Tutti si erano sentiti estremamente fieri della soluzione e di come si erano adattati alla vita nello spazio.
‘La razza umana sopravvivrà!’ era il ritornello dell’epoca e tutti per un po’ erano rimasti convinti di aver fatto un grande passo in avanti nel futuro.
Poi avevano incontrato le prime specie di alieni, era stato un primo contatto pacifico e gli umani si erano inseriti tranquillamente nell’atmosfera interspecie della confederazione interplanetaria.
Contrariamente a quello che presupponevano molti film di fantascienza le specie aliene non sembravano ostili.

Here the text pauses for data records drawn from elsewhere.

(* ===== verification/MySqlCommits.v ===== *)
(** * What the game store commits

    The one change of the database that each method of [MySqlGameStore] commits
    when it succeeds, as a relation between the databases before and after, the
    invariant of the database, and that every commit keeps it. *)
From stdpp Require Import pretty.
From S2P Require Import Prelude Card Table AccountStore GameStore MySqlDatabase MySqlClient MySqlGameStore.

Section commits.
  Context `{!Collation}.
  Implicit Types (b a db : Database).

(** ** The changes *)

Definition table_commit (t : TableRecord) b a : Prop :=
  db_tables b !! table_id t = None ∧ table_checks (table_row t) = true ∧
  a = set_tables (<[table_id t := table_row t]> (db_tables b)) b.

Definition unused (user : Z) (key : string) db : Prop := existsb (has_key user key) (db_ledger db) = false.

Definition table_waiting (table : Z) (t : PokerTable) db : Prop :=
  db_tables db !! table = Some t ∧ pt_status t = Status_waiting_table.

Definition buy_in_row (table user amount wallet : Z) (key : string) : LedgerRow :=
  mkLedgerRow user key (- amount) (wallet - amount) "table_buy_in" (Some (reference table)).

Record buy_in_commit (table user seat amount : Z) (key : string) (wallet : Z) b a : Prop := {
  bc_table : ∃ t, table_waiting table t b ∧ seat < pt_max_players t ∧
    pt_min_buy_in t ≤ amount ≤ pt_max_buy_in t;
  bc_wallet : db_wallets b !! user = Some wallet;
  bc_enough : amount ≤ wallet;
  bc_free : db_seats b !! (table, user) = None;
  bc_seat : seat_taken table seat b = false;
  bc_unused : unused user key b;
  bc_after : a =
    set_ledger (db_ledger b ++ [buy_in_row table user amount wallet key])
      (set_wallets (<[user := wallet - amount]> (db_wallets b))
        (set_seats (<[(table, user) := mkTableSeat seat amount amount]> (db_seats b)) b));
}.

Definition cash_out_row (table user stack wallet : Z) (key : string) : LedgerRow :=
  mkLedgerRow user key stack (wallet + stack) "table_cash_out" (Some (reference table)).

Record cash_out_commit (table user : Z) (key : string) (wallet stack : Z) b a : Prop := {
  cc_table : ∃ t, table_waiting table t b;
  cc_wallet : db_wallets b !! user = Some wallet;
  cc_seat : ∃ s, db_seats b !! (table, user) = Some s ∧ ts_stack s = stack;
  cc_unused : unused user key b;
  cc_range : 0 ≤ wallet + stack ≤ i64_max;
  cc_after : a =
    set_ledger (db_ledger b ++ [cash_out_row table user stack wallet key])
      (set_seats (delete (table, user) (db_seats b))
        (set_wallets (<[user := wallet + stack]> (db_wallets b)) b));
}.

Definition start_row (p : HandStartPlayer) : HandPlayerRow :=
  mkHandPlayerRow (hs_seat p) (hs_start_stack p) 0 0 None (Some (encodeCards (hs_hole_cards p))) false.

(** One player of a starting hand: the seat has the stack the hand starts with. *)
Definition start_player (hand : HandStartRecord) (p : HandStartPlayer) (b a : Database) : Prop :=
  hs_user_id p ≠ 0 ∧ length (hs_hole_cards p) = 2%nat ∧
  db_hand_players b !! (hsr_hand_id hand, hs_user_id p) = None ∧
  ∃ s, db_seats b !! (hsr_table_id hand, hs_user_id p) = Some s ∧ ts_stack s = hs_start_stack p ∧
    a = set_seats (<[(hsr_table_id hand, hs_user_id p) :=
                       mkTableSeat (ts_seat_no s) (ts_stack s) (hs_start_stack p)]> (db_seats b))
          (set_hand_players (<[(hsr_hand_id hand, hs_user_id p) := start_row p]> (db_hand_players b)) b).

(** One step after the other for the elements of a list. *)
Inductive each {A} (step : A → Database → Database → Prop) : list A → Database → Database → Prop :=
  | each_nil db : each step [] db db
  | each_cons x l b d a : step x b d → each step l d a → each step (x :: l) b a.

Definition new_hand (hand : HandStartRecord) : HandRow :=
  mkHandRow (hsr_table_id hand) (hsr_hand_number hand) Hand_playing (hsr_dealer_seat hand) None 0.

Record begin_hand_commit (hand : HandStartRecord) b a : Prop := {
  hc_table : ∃ t, table_waiting (hsr_table_id hand) t b;
  hc_fresh : db_hands b !! hsr_hand_id hand = None;
  hc_after : ∃ d t, each (start_player hand) (hsr_players hand)
      (set_hands (<[hsr_hand_id hand := new_hand hand]> (db_hands b)) b) d ∧
    db_tables d !! hsr_table_id hand = Some t ∧
    a = set_tables (<[hsr_table_id hand := table_with_status Status_playing t]> (db_tables d)) d;
}.

Record action_commit (x : HandActionRecord) b a : Prop := {
  xc_hand : ∃ h, db_hands b !! ha_hand_id x = Some h ∧ hd_status h = Hand_playing;
  xc_fresh : db_hand_actions b !! (ha_hand_id x, ha_sequence x) = None;
  xc_request : ∀ sequence y, db_hand_actions b !! (ha_hand_id x, sequence) = Some y →
    ¬ (hc_user_id y = ha_user_id x ∧ hc_request_id y = ha_request_id x);
  xc_after : a = set_hand_actions (<[(ha_hand_id x, ha_sequence x) := action_row x]> (db_hand_actions b)) b;
}.

Definition settled_row (p : HandPlayerSettlement) (old : HandPlayerRow) : HandPlayerRow :=
  mkHandPlayerRow (hr_seat_no old) (hr_start_stack old) (hp_committed p) (hp_winnings p)
    (Some (hp_end_stack p)) (Some (encodeCards (hp_hole_cards p))) (hp_folded p).

Definition settle_player (v : HandSettlementRecord) (p : HandPlayerSettlement) (b a : Database) : Prop :=
  ∃ old s, db_hand_players b !! (hst_hand_id v, hp_user_id p) = Some old ∧
    hr_start_stack old = hp_start_stack p ∧
    db_seats b !! (hst_table_id v, hp_user_id p) = Some s ∧ ts_hand_start_stack s = hp_start_stack p ∧
    a = set_seats (<[(hst_table_id v, hp_user_id p) :=
                       mkTableSeat (ts_seat_no s) (hp_end_stack p) (hp_end_stack p)]> (db_seats b))
          (set_hand_players (<[(hst_hand_id v, hp_user_id p) := settled_row p old]> (db_hand_players b)) b).

Definition settled_hand (v : HandSettlementRecord) (h : HandRow) : HandRow :=
  mkHandRow (hd_table_id h) (hd_hand_number h) Hand_settled (hd_dealer_seat h)
    (Some (encodeCards (hst_board v))) (hst_total_pot v).

Record settle_commit (v : HandSettlementRecord) b a : Prop := {
  sc_valid : validHandSettlement v = true;
  sc_table : ∃ t, db_tables b !! hst_table_id v = Some t ∧ pt_status t = Status_playing;
  sc_hand : ∃ h, db_hands b !! hst_hand_id v = Some h ∧ hd_table_id h = hst_table_id v ∧
    hd_status h = Hand_playing ∧
    ∃ d t, each (settle_player v) (hst_players v)
        (set_hands (<[hst_hand_id v := settled_hand v h]> (db_hands b)) b) d ∧
      db_tables d !! hst_table_id v = Some t ∧
      a = set_tables (<[hst_table_id v := table_with_status Status_waiting_table t]> (db_tables d)) d;
}.

(** The wallets with the stacks of a table added. *)
Definition refunded_wallets (table : Z) db : gmap Z Z :=
  map_imap (λ u balance, Some (refund_wallet table db u balance)) (db_wallets db).

Record refund_commit (table : Z) b a : Prop := {
  rc_table : ∃ t, db_tables b !! table = Some t ∧ is_closable t = true ∧
    a =
      set_tables (<[table := table_with_status Status_aborted t]> (db_tables b))
        (set_hands (abort_hand table <$> db_hands b)
          (set_seats (filter (λ e, e.1.1 ≠ table) (db_seats b))
            (set_ledger (db_ledger b ++ refund_rows table (set_wallets (refunded_wallets table b) b))
              (set_wallets (refunded_wallets table b) b))));
  rc_unused : ∀ i r, refund_rows table (set_wallets (refunded_wallets table b) b) !! i = Some r →
    unused (wl_user_id r) (wl_idempotency_key r)
      (set_ledger (db_ledger b ++ take i (refund_rows table (set_wallets (refunded_wallets table b) b))) b);
  rc_range : ∀ u balance, refunded_wallets table b !! u = Some balance → 0 ≤ balance ≤ i64_max;
}.

(** ** The invariant *)

Definition moved (user : Z) (l : list LedgerRow) : Z :=
  sumZ (λ r, if wl_user_id r =? user then wl_delta_amount r else 0) l.

Definition granted (l : list LedgerRow) : Z :=
  sumZ (λ r, if bool_decide (wl_reason r = "initial_grant"%string) then wl_delta_amount r else 0) l.

Definition chips (w : gmap Z Z) (s : gmap (Z * Z) TableSeat) : Z := sumM (λ x : Z, x) w + sumM ts_stack s.
Definition db_chips db : Z := chips (db_wallets db) (db_seats db).

(** Money: the ledger explains every balance and all the chips there are. *)
Record money_ok (w : gmap Z Z) (s : gmap (Z * Z) TableSeat) (l : list LedgerRow) : Prop := {
  mo_wallets : ∀ u x, w !! u = Some x → 0 ≤ x ≤ i64_max ∧ x = moved u l;
  mo_ledger : ∀ r, r ∈ l → is_Some (w !! wl_user_id r);
  mo_keys : ∀ i j r r', l !! i = Some r → l !! j = Some r' → (i < j)%nat →
    has_key (wl_user_id r') (wl_idempotency_key r') r = false;
  mo_seats : ∀ t u x, s !! (t, u) = Some x →
    0 ≤ ts_stack x ∧ ts_hand_start_stack x = ts_stack x ∧ is_Some (w !! u);
  mo_chips : chips w s = granted l;
}.

(** Seats are at open tables, each taken by one user. *)
Record seating_ok (s : gmap (Z * Z) TableSeat) (tables : gmap Z PokerTable) : Prop := {
  so_open : ∀ t u x, s !! (t, u) = Some x → ∃ pt, tables !! t = Some pt ∧ is_open pt = true;
  so_places : ∀ t u u' x x', s !! (t, u) = Some x → s !! (t, u') = Some x' →
    ts_seat_no x = ts_seat_no x' → u = u';
}.

(** A table is marked as playing exactly while one of its hands is. *)
Record hands_ok (tables : gmap Z PokerTable) (hands : gmap Z HandRow) : Prop := {
  ho_status : ∀ t pt, tables !! t = Some pt → is_open pt = true ∨ pt_status pt = Status_aborted;
  ho_playing : ∀ h row, hands !! h = Some row → hd_status row = Hand_playing →
    ∃ pt, tables !! hd_table_id row = Some pt ∧ pt_status pt = Status_playing;
  ho_played : ∀ t pt, tables !! t = Some pt → pt_status pt = Status_playing →
    ∃ h row, hands !! h = Some row ∧ hd_table_id row = t ∧ hd_status row = Hand_playing;
  ho_one : ∀ h h' row row', hands !! h = Some row → hands !! h' = Some row' →
    hd_table_id row = hd_table_id row' → hd_status row = Hand_playing → hd_status row' = Hand_playing → h = h';
}.

Record db_ok db : Prop := {
  ok_money : money_ok (db_wallets db) (db_seats db) (db_ledger db);
  ok_seating : seating_ok (db_seats db) (db_tables db);
  ok_hands : hands_ok (db_tables db) (db_hands db);
  ok_blinds : map_Forall (λ _ t, bigint (pt_small_blind t * 2) = true) (db_tables db);
}.
End commits.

Ovviamente avevano usanze diverse, tipo gli abitanti del sistema di Vorlan che si suicidavano intorno a metà del loro ciclo vitale per un fatto di religione e Hunduriani che erano radunati un unica enorme democrazia dove ogni singolo cittadino aveva voce in causa. Su Fleria gli abitanti entravano in un ciclo di sonno decine d’anni in mezzo alla loro vita e Teranaret era abitata da ben due razze intelligenti; una che viveva sugli altissimi picchi delle montagne e una nelle profondità degli oceani, avevano vissuto ignorando la reciproca esistenza per migliaia di anni.
Gli umani erano stati accolti con ospitalità e non erano state portate loro discriminazioni anche se la loro razza era relativamente giovane rispetto a molte altre.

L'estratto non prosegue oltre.